→ **Goal of the exercise**
Gather every line of the entries that includes the word "eapply".

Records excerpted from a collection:
(** * specific-tool: hardware backends and automation toggle

    A shallow embedding of [modules/hardware.py] (the VXE mouse backend, the
    Nvidia vibrance service and the Windows pointer-speed service) and of the
    engine-facing actions of [modules/ui.py], together with the properties
    the design document states about them.

    Python values are modelled as the code uses them: [int] as [Z], [float]
    as IEEE-754 binary64 through the Standard Library's [SpecFloat], module
    globals as a finite map from names to objects, exceptions as an error
    result, and hardware I/O as an ordered trace of events. *)

From Stdlib Require Import ZArith List String Ascii Bool Lia Sorted SpecFloat.
From stdpp Require Import base option gmap strings sorting.

Open Scope string_scope.
Open Scope list_scope.
Open Scope Z_scope.

(* ===================================================================== *)
(** ** Python values, exceptions and binary64 arithmetic *)
(* ===================================================================== *)

Module Py.

(** The exceptions the modelled code can meet. *)
Inductive exn : Type :=
| NameError (name : string)
| TypeError (what : string)
| ValueError (what : string)
| OverflowError (what : string)
| ZeroDivisionError
| KeyError (key : Z)
| IOError (what : string).

Inductive result (A : Type) : Type :=
| Ok (a : A)
| Raise (e : exn).
Arguments Ok {A} a.
Arguments Raise {A} e.

#[global] Instance result_ret : MRet result := fun _ a => Ok a.
#[global] Instance result_bind : MBind result := fun _ _ f r =>
  match r with
  | Ok a => f a
  | Raise e => Raise e
  end.
(** * Attendance aggregation: daily and weekly worked hours

    A shallow embedding of [create_daily_attendance] and
    [create_weekly_attendance_or_update] of [crud.py], with the records of
    [models.py] they read and write, and the part of the interpreter's
    [datetime] module the two functions call. *)

From Stdlib Require Import ZArith QArith Qround Qabs Qpower List String Bool Lia Lqa.
Import ListNotations.
Local Open Scope Z_scope.

(** ** Exceptions and the result of a call *)

Inductive exn : Type :=
| ValueError (msg : string)
| OverflowError (msg : string)
| IndexError (msg : string).

Inductive result (A : Type) : Type :=
| Ok (a : A)
| Raise (e : exn).
Arguments Ok {A} a.
Arguments Raise {A} e.

Definition bind_result {A B : Type} (r : result A) (k : A -> result B) : result B :=
  match r with
  | Ok a => k a
  | Raise e => Raise e
  end.

(** ** Floats

    A Python float is a binary64 number, kept here as the rational it
    denotes.  An operation on floats returns the binary64 number nearest to
    the exact result, a tie going to the even significand.  The exponent
    range of binary64 is not modelled: the quotients of [crud.py] are far
    from its ends. *)
Module Double.

(** The nearest integer, a tie going to the even one: [rint]. *)
Definition rint (x : Q) : Z :=
  let f := Qfloor x in
  match Qcompare (x - inject_Z f) (1 # 2) with
  | Lt => f
  | Gt => f + 1
  | Eq => if Z.even f then f else f + 1
  end.

(** The exponent [k] of a rational that is not zero:
    [2 ^ k <= |x| < 2 ^ (k + 1)]. *)
Definition ilog2 (x : Q) : Z :=
  let k := Z.log2 (Z.abs (Qnum x)) - Z.log2 (Zpos (Qden x)) in
  if Qle_bool (2 ^ k) (Qabs x) then k else k - 1.

(** The binary64 number nearest to a rational: a significand of 53 bits. *)
Definition round (x : Q) : Q :=
  if Qeq_bool x 0 then 0%Q
  else
    let e := ilog2 x - 52 in
    (inject_Z (rint (x / 2 ^ e)) * 2 ^ e)%Q.

(** [a / b] on floats. *)
Definition div (a b : Q) : Q := round (a / b).

(** [n / m] on integers, which Python rounds once. *)
Definition true_divide (n m : Z) : Q := round (inject_Z n / inject_Z m).

End Double.

(** ** The [datetime] module, as far as [crud.py] uses it

    A naive [datetime] is kept as the proleptic Gregorian ordinal of its date
    (what [toordinal()] returns: 0001-01-01 is day 1), the second of the day
    ([hour*3600 + minute*60 + second]) and the microsecond.  The interpreter
    supports the years 1 to 9999 and raises [OverflowError] when a sum leaves
    that range. *)
Module Datetime.

Definition MAXORDINAL : Z := 3652059.

Record datetime : Type := mk_datetime {
  dt_ordinal : Z;
  dt_seconds : Z;
  dt_microsecond : Z
}.
(** A malformed host that does not end with a line feed is rejected. *)
Lemma malformed_invalid h :
  malformed h -> ends_with_newline h = false -> is_valid_domain h = false.
Proof.
  intros Hm Hnl. destruct (is_valid_domain h) eqn:Hv; [exfalso|done].
  pose proof (valid_word _ Hv Hnl) as HL.
  destruct Hm as [->|[Hm|Hm]]; [done| |].
  - apply domain_re_dot in HL. congruence.
  - apply (lang_classes_within _ _ _ domain_re_classes) in HL.
    assert (Str.any (fun c => negb (Chars.ishost c)) h = false) as Hn.
    { eapply all_not_any; [|exact HL]. intros c Hc. by rewrite Hc. }
    congruence.
Qed.

(** A valid host followed by a line feed is malformed, and valid. *)
Lemma fed_valid d :
  is_valid_domain d = true -> ends_with_newline d = false ->
  (String.length d < 253)%nat ->
  malformed (d +:+ NL) /\ is_valid_domain (d +:+ NL) = true.
Proof.
  intros Hv Hnl Hlen. pose proof (valid_word _ Hv Hnl) as Hw. split.
  - right. right. rewrite any_app. apply orb_true_intro. by right.
  - rewrite is_valid_domain_eq.
    apply andb_true_intro. split; [apply andb_true_intro; split|].
    + destruct d; done.
    + apply Z.leb_le. rewrite length_app. cbn. lia.
    + unfold Re.match_anchored, NL. rewrite unsnoc_app.
      apply matches_lang in Hw. rewrite Hw. by rewrite orb_true_r.
Qed.
Definition continues (s : string) : bool :=
  match s with
  | String c _ => is_continuation c
  | EmptyString => false
  end.

(** The code points of a string, each with its bytes. *)
Fixpoint code_points (s : string) : list string :=
  match s with
  | EmptyString => []
  | String c rest =>
      match code_points rest with
      | p :: ps =>
          if continues rest then String c p :: ps
          else String c EmptyString :: p :: ps
      | [] => [String c EmptyString]
      end
  end.

(** The characters of a string, as iteration produces them. *)
Definition str_chars (s : string) : list value := map VStr (code_points s).

(** *** Operators *)

(** [bool(v)], the test behind [if v] and [not v]. *)
Definition truthy (v : value) : bool :=
  match v with
  | VNone => false
  | VBool b => b
  | VInt n => negb (Z.eqb n 0)
  | VStr s => negb (String.eqb s EmptyString)
  | VList l => match l with [] => false | _ => true end
  | VDict d => match d with [] => false | _ => true end
  end.

(** [v == "s"] against a string literal. *)
Definition eq_str (v : value) (s : string) : bool :=
  match v with
  | VStr s' => String.eqb s' s
  | _ => false
  end.

(** [v == True]: [True] is the integer 1. *)
Definition eq_True (v : value) : bool :=
  match v with
  | VBool b => b
  | VInt n => Z.eqb n 1
  | _ => false
  end.

(** [isinstance(v, dict)] and [isinstance(v, list)]. *)
Definition is_dict (v : value) : bool :=
  match v with VDict _ => true | _ => false end.

Definition is_list (v : value) : bool :=
  match v with VList _ => true | _ => false end.

(** [x.get(k, default)]: only a dict has the method. *)
Definition py_get (x : value) (k : string) (default : value) : result value :=
  match x with
  | VDict d => Ok (match dict_get k d with Some v => v | None => default end)
  | _ => Raise AttributeError
  end.

(** ["k" in x]: key of a dict, element of a list, substring of a string. *)
Definition py_contains (k : string) (x : value) : result bool :=
  match x with
  | VDict d => Ok (dict_mem k d)
  | VList l => Ok (existsb (fun v => eq_str v k) l)
  | VStr s => Ok (str_contains k s)
  | VNone | VBool _ | VInt _ => Raise TypeError
  end.
(** C8: running the deferred unit of a document a second time leaves
    [getRecommendations()] as the first run left it, and so does
    observing the document twice instead of once: an id that is in the
    set already is not added again. *)
Theorem C8_observing_twice_is_observing_once (h : Host) (w : World) (uri : URI) :
  getRecommendations (_suggest_immediate h uri (_suggest_immediate h uri w))
  = getRecommendations (_suggest_immediate h uri w)
  /\ (immediates w = [] ->
      getRecommendations
        (run h [ModelAdded (Some uri); Immediate; ModelAdded (Some uri); Immediate] w)
      = getRecommendations (run h [ModelAdded (Some uri); Immediate] w)).
Proof.
  split; [apply suggest_immediate_idempotent|].
  intros Hq. unfold run. cbn [fold_left].
  assert (H1 : forall w', handle h w' (ModelAdded (Some uri))
               = set_immediates (immediates w' ++ map (fun _ => uri)
                                   (_disposables (service w'))) w').
  { intros w'. cbn [handle]. apply fold_suggest_some. }
  rewrite !H1, Hq. cbn [app].
  destruct (_disposables (service w)) as [|d ds] eqn:Hds; cbn [map];
    cbn [handle set_immediates immediates service].
  - rewrite Hds. reflexivity.
  - set (w2 := set_immediates (map (fun _ => uri) ds)
                 (set_immediates (uri :: map (fun _ => uri) ds) w)).
    set (w1 := _suggest_immediate h uri w2).
    change (immediates w1) with (map (fun _ : IDisposable => uri) ds).
    change (_disposables (service w1)) with (_disposables (service w)).
    rewrite Hds.
    assert (Hhead : exists rest',
               map (fun _ : IDisposable => uri) ds
               ++ map (fun _ : IDisposable => uri) (d :: ds) = uri :: rest').
    { destruct ds; cbn; eauto. }
    destruct Hhead as [rest' ->].
    exact (suggest_immediate_idempotent h uri w2).
Qed.

Lemma C8_witness :
  getRecommendations
    (run sample_host
       [ModelAdded (Some readme); Immediate; ModelAdded (Some readme); Immediate]
       sample_world)
  = getRecommendations
      (run sample_host [ModelAdded (Some readme); Immediate] sample_world).
Proof.
  apply (proj2 (C8_observing_twice_is_observing_once sample_host sample_world readme)).
  vm_compute. reflexivity.
Defined.

Lemma as_strings_map_Str (l : list string) : as_strings (map JSON.Str l) = Some l.
Proof. induction l as [|x l IH]; cbn; [reflexivity | now rewrite IH]. Qed.

(** A list written by [JSON.stringify] is read back as it was. *)
Lemma stored_strings_stringify (st : Storage) (key : string) (l : list string) :
  st !! (GLOBAL, key) = Some (Text (JSON.stringify l)) ->
  stored_strings st key = Some l.
Proof.
  intros H. unfold stored_strings, storage_get. rewrite H.
  rewrite JSONFacts.parse_stringify. apply as_strings_map_Str.
Qed.

Lemma stored_strings_absent (st : Storage) (key : string) :
  st !! (GLOBAL, key) = None -> stored_strings st key = Some [].
Proof. intros H. unfold stored_strings, storage_get. rewrite H. reflexivity. Qed.

(** What the constructor does when the gallery is enabled and a tip map
    is there. *)
Lemma new_hydrates (h : Host) (st : Storage) (tips : dict string) :
  galleryService_isEnabled h = true ->
  product_extensionTips h = Some tips ->
  (JSON.parse (storage_get st importantRecommendationsIgnoreKey GLOBAL "[]") = None \/
   JSON.parse (storage_get st recommendationsKey GLOBAL "[]") = None ->
   ExtensionTipsService_new h st = SyntaxError) /\
  (forall ignoreList storedRecommendations,
     stored_strings st importantRecommendationsIgnoreKey = Some ignoreList ->
     stored_strings st recommendationsKey = Some storedRecommendations ->
     exists w0,
       ExtensionTipsService_new h st = Returned w0 /\
       importantRecommendationsIgnoreList (service w0) = Some ignoreList /\
       _recommendations (service w0) = recommend_all storedRecommendations [] /\
       storage w0 = st /\ messages w0 = []) /\
  (forall w0,
     ExtensionTipsService_new h st = Returned w0 ->
     exists ignoreList storedRecommendations,
       stored_strings st importantRecommendationsIgnoreKey = Some ignoreList /\
       stored_strings st recommendationsKey = Some storedRecommendations /\
       importantRecommendationsIgnoreList (service w0) = Some ignoreList /\
       _recommendations (service w0) = recommend_all storedRecommendations [] /\
       storage w0 = st /\ messages w0 = []).
Proof.
  intros Hen Htips.
  unfold ExtensionTipsService_new, _suggestTips, stored_strings.
  rewrite Hen, Htips. cbn [negb start storage].
  destruct (JSON.parse (storage_get st importantRecommendationsIgnoreKey GLOBAL "[]"))
    as [ignoreValue|];
    [|split; [reflexivity | split; [discriminate | discriminate]]].
  destruct (JSON.parse (storage_get st recommendationsKey GLOBAL "[]"))
    as [storedValue|];
    [|split; [reflexivity | split; [discriminate | discriminate]]].
  split; [intros [H|H]; discriminate|].
  destruct (as_string_array ignoreValue) as [ignoreList|];
    [|split; [discriminate | discriminate]].
  destruct (as_string_array storedValue) as [storedRecommendations|];
    [|split; [discriminate | discriminate]].
  match goal with |- context [_suggestWorkspaceRecommendations h ?w] =>
    destruct (suggestWorkspaceRecommendations_frame h w) as (F1 & F2 & _ & F4 & _);
    set (w1 := w) in *
  end.
  match goal with w1 := fold_left ?f ?l ?w |- _ =>
    destruct (fold_suggest_models l w) as (G1 & G2 & _ & G4)
  end.
  fold w1 in G1, G2, G4.
  assert (Hall : importantRecommendationsIgnoreList
                   (service (_suggestWorkspaceRecommendations h w1)) = Some ignoreList /\
                 _recommendations (service (_suggestWorkspaceRecommendations h w1))
                 = recommend_all storedRecommendations [] /\
                 storage (_suggestWorkspaceRecommendations h w1) = st /\
                 messages (_suggestWorkspaceRecommendations h w1) = []).
  { rewrite F1, F2, F4, G1, G2, G4. repeat split. }
  split.
  - intros i s [= <-] [= <-]. eexists. split; [reflexivity | exact Hall].
  - intros w0 [= <-]. exists ignoreList, storedRecommendations. tauto.
Qed.
(** ** One line of the scan *)

Lemma scanQuery_Done (lineText : gostring) (N : Z) rs lr (q : gostring) rs' lr' :
  cached lineText lr ->
  scanQuery lineText N (rs, lr) q = Done (rs', lr') ->
  cached lineText lr' /\
  forall q', rs' !! q' =
    (if Contains lineText q && bool_decide (q = q') then hit lineText q N else id)
      <$> rs !! q'.
Proof.
  intros Hc. unfold scanQuery.
  destruct (Contains lineText q) eqn:Hin; simpl.
  2:{ intros [= <- <-]. split; [done|]. intros q'. by rewrite option_fmap_id. }
  destruct (rs !! q) as [res|] eqn:Hres; [|done].
  assert (Hrunes : match lr with None => runes lineText | Some rs0 => rs0 end
                   = runes lineText).
  { destruct Hc as [->| ->]; done. }
  rewrite Hrunes.
  destruct (len (Snippets res) <? MaxSnippets) eqn:Hlen.
  - destruct (extractSnippet (runes lineText) q N) as [s|] eqn:Hs; [|done].
    simpl. intros [= <- <-]. split; [by right|]. intros q'.
    case_bool_decide as Hq.
    + subst q'. rewrite lookup_insert_eq, Hres. simpl. f_equal.
      unfold hit, snippetOf. by rewrite Hlen, Hs.
    + rewrite lookup_insert_ne by done. by rewrite option_fmap_id.
  - intros [= <- <-]. split; [done|]. intros q'.
    case_bool_decide as Hq.
    + subst q'. rewrite lookup_insert_eq, Hres. simpl. f_equal.
      unfold hit. by rewrite Hlen.
    + rewrite lookup_insert_ne by done. by rewrite option_fmap_id.
Qed.

Lemma scanQuery_total (lineText : gostring) (N : Z) rs lr (q : gostring) :
  cached lineText lr -> 0 <= N -> len (runes lineText) + N <= MaxInt ->
  is_Some (rs !! q) ->
  exists st, scanQuery lineText N (rs, lr) q = Done st.
Proof.
  intros Hc HN Hmax [res Hres]. unfold scanQuery.
  destruct (Contains lineText q); simpl; [|by eexists].
  rewrite Hres.
  assert (Hrunes : match lr with None => runes lineText | Some rs0 => rs0 end
                   = runes lineText).
  { destruct Hc as [->| ->]; done. }
  rewrite Hrunes.
  destruct (len (Snippets res) <? MaxSnippets); [|by eexists].
  destruct (extractSnippet_total (runes lineText) q N HN Hmax) as [s ->].
  simpl. by eexists.
Qed.

Lemma iter_shift {A} (f : A -> A) (k : nat) (x : A) :
  Nat.iter k f (f x) = f (Nat.iter k f x).
Proof. induction k as [|k IH]; simpl; [done|by rewrite IH]. Qed.

Lemma queries_Done (lineText : gostring) (N : Z) (queries : list gostring) rs lr st :
  cached lineText lr ->
  foldO (scanQuery lineText N) (rs, lr) queries = Done st ->
  forall q, st.1 !! q = afterLine lineText q N (occurrences q queries) <$> rs !! q.
Proof.
  revert rs lr. induction queries as [|q0 queries IH]; intros rs lr Hc; cbn [foldO].
  - intros [= <-] q. unfold afterLine. simpl. destruct (Contains lineText q); by rewrite option_fmap_id.
  - destruct (scanQuery lineText N (rs, lr) q0) as [[rs1 lr1]|] eqn:H0; [|done].
    simpl. intros Hrest q.
    apply scanQuery_Done in H0 as [Hc1 H0]; [|done].
    rewrite (IH _ _ Hc1 Hrest q), H0.
    destruct (rs !! q) as [res|]; [|done]. simpl. f_equal.
    unfold afterLine. simpl.
    case_bool_decide as Hq.
    + subst q0. destruct (Contains lineText q); simpl; [|done].
      by rewrite iter_shift.
    + by rewrite andb_false_r.
Qed.

Lemma scanLine_Done (N : Z) (queries : list gostring) rs rs' (lineText : gostring) :
  scanLine N queries rs lineText = Done rs' ->
  forall q, rs' !! q = afterLine lineText q N (occurrences q queries) <$> rs !! q.
Proof.
  unfold scanLine.
  destruct (foldO _ _ _) as [st|] eqn:H; [|done]. simpl. intros [= <-].
  eapply queries_Done; [|done]. by left.
Qed.

Lemma queries_total (lineText : gostring) (N : Z) (queries : list gostring) rs lr :
  cached lineText lr -> 0 <= N -> len (runes lineText) + N <= MaxInt ->
  (forall q, q ∈ queries -> is_Some (rs !! q)) ->
  exists st, foldO (scanQuery lineText N) (rs, lr) queries = Done st.
Proof.
  intros Hc HN Hmax. revert rs lr Hc.
  induction queries as [|q0 queries IH]; intros rs lr Hc Hall; cbn [foldO].
  - by eexists.
  - destruct (scanQuery_total lineText N rs lr q0 Hc HN Hmax) as [[rs1 lr1] H0].
    { apply Hall. by left. }
    rewrite H0. simpl.
    apply scanQuery_Done in H0 as [Hc1 H0]; [|done].
    apply IH; [done|]. intros q Hq. rewrite H0.
    apply fmap_is_Some, Hall. by right.
Qed.

Lemma scanLine_total (N : Z) (queries : list gostring) rs (lineText : gostring) :
  0 <= N -> len (runes lineText) + N <= MaxInt ->
  (forall q, q ∈ queries -> is_Some (rs !! q)) ->
  exists rs', scanLine N queries rs lineText = Done rs'.
Proof.
  intros HN Hmax Hall. unfold scanLine.
  destruct (queries_total lineText N queries rs None) as [st ->]; try done.
  - by left.
  - simpl. by eexists.
Qed.

(** ** All the lines *)

Lemma lines_Done (N : Z) (queries lines : list gostring) rs rs' :
  foldO (scanLine N queries) rs lines = Done rs' ->
  forall q, rs' !! q = afterLines lines q N (occurrences q queries) <$> rs !! q.
Proof.
  revert rs. induction lines as [|lineText lines IH]; intros rs; cbn [foldO].
  - intros [= <-] q. unfold afterLines. simpl. by rewrite option_fmap_id.
  - destruct (scanLine N queries rs lineText) as [rs1|] eqn:H1; [|done].
    simpl. intros Hrest q.
    rewrite (IH _ Hrest q), (scanLine_Done _ _ _ _ _ H1 q).
    by destruct (rs !! q).
Qed.

Lemma lines_total (N : Z) (queries lines : list gostring) rs :
  0 <= N ->
  Forall (fun lineText => len (runes lineText) + N <= MaxInt) lines ->
  (forall q, q ∈ queries -> is_Some (rs !! q)) ->
  exists rs', foldO (scanLine N queries) rs lines = Done rs'.
Proof.
  intros HN Hlines. revert rs.
  induction Hlines as [|lineText lines Hmax _ IH]; intros rs Hall; cbn [foldO].
  - by eexists.
  - destruct (scanLine_total N queries rs lineText HN Hmax Hall) as [rs1 H1].
    rewrite H1. simpl. apply IH. intros q Hq.
    rewrite (scanLine_Done _ _ _ _ _ H1 q). apply fmap_is_Some, Hall, Hq.
Qed.

(** ** The result map *)

Lemma newResults_lookup (queries : list gostring) (q : gostring) :
  newResults queries !! q =
    if bool_decide (q ∈ queries) then Some (mkSearchResult q 0 []) else None.
Proof.
  unfold newResults.
  assert (H : forall m : gmap gostring SearchResult,
    foldl (fun results q0 => <[q0 := mkSearchResult q0 0 []]> results) m queries !! q
    = if bool_decide (q ∈ queries) then Some (mkSearchResult q 0 []) else m !! q).
  { induction queries as [|q0 queries IH]; intros m; simpl.
    - done.
    - rewrite IH. destruct (decide (q = q0)) as [->|Hne].
      + rewrite lookup_insert_eq.
        rewrite (bool_decide_eq_true_2 (q0 ∈ q0 :: queries)) by (by left).
        by destruct (bool_decide (q0 ∈ queries)).
      + rewrite lookup_insert_ne by done.
        destruct (decide (q ∈ queries)) as [Hin|Hnin].
        * by rewrite !bool_decide_eq_true_2 by (done || by right).
        * rewrite !bool_decide_eq_false_2; [done| |done].
          intros [?|?]%elem_of_cons; done. }
  rewrite H. by destruct (bool_decide _).
Qed.

Lemma occurrences_pos (q : gostring) (queries : list gostring) :
  q ∈ queries <-> (0 < occurrences q queries)%nat.
Proof.
  induction queries as [|q0 queries IH]; simpl.
  - split; [by intros ?%not_elem_of_nil|lia].
  - rewrite elem_of_cons, IH. case_bool_decide; split; try lia; intros; try tauto.
    + by left.
    + destruct H0; [congruence|lia].
Qed.

Lemma hit_Query lineText q N res : Query (hit lineText q N res) = Query res.
Proof. reflexivity. Qed.

Lemma iter_hit_Query lineText q N (k : nat) res :
  Query (Nat.iter k (hit lineText q N) res) = Query res.
Proof. induction k as [|k IH]; [reflexivity|exact IH]. Qed.

Lemma afterLines_Query lines q N k res : Query (afterLines lines q N k res) = Query res.
Proof.
  unfold afterLines. revert res.
  induction lines as [|l lines IH]; intros res; simpl; [done|].
  rewrite IH. unfold afterLine. destruct (Contains l q); [|done].
  apply iter_hit_Query.
Qed.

→ **Response to the task**
    { eapply all_not_any; [|exact HL]. intros c Hc. by rewrite Hc. }
  eapply queries_Done; [|done]. by left.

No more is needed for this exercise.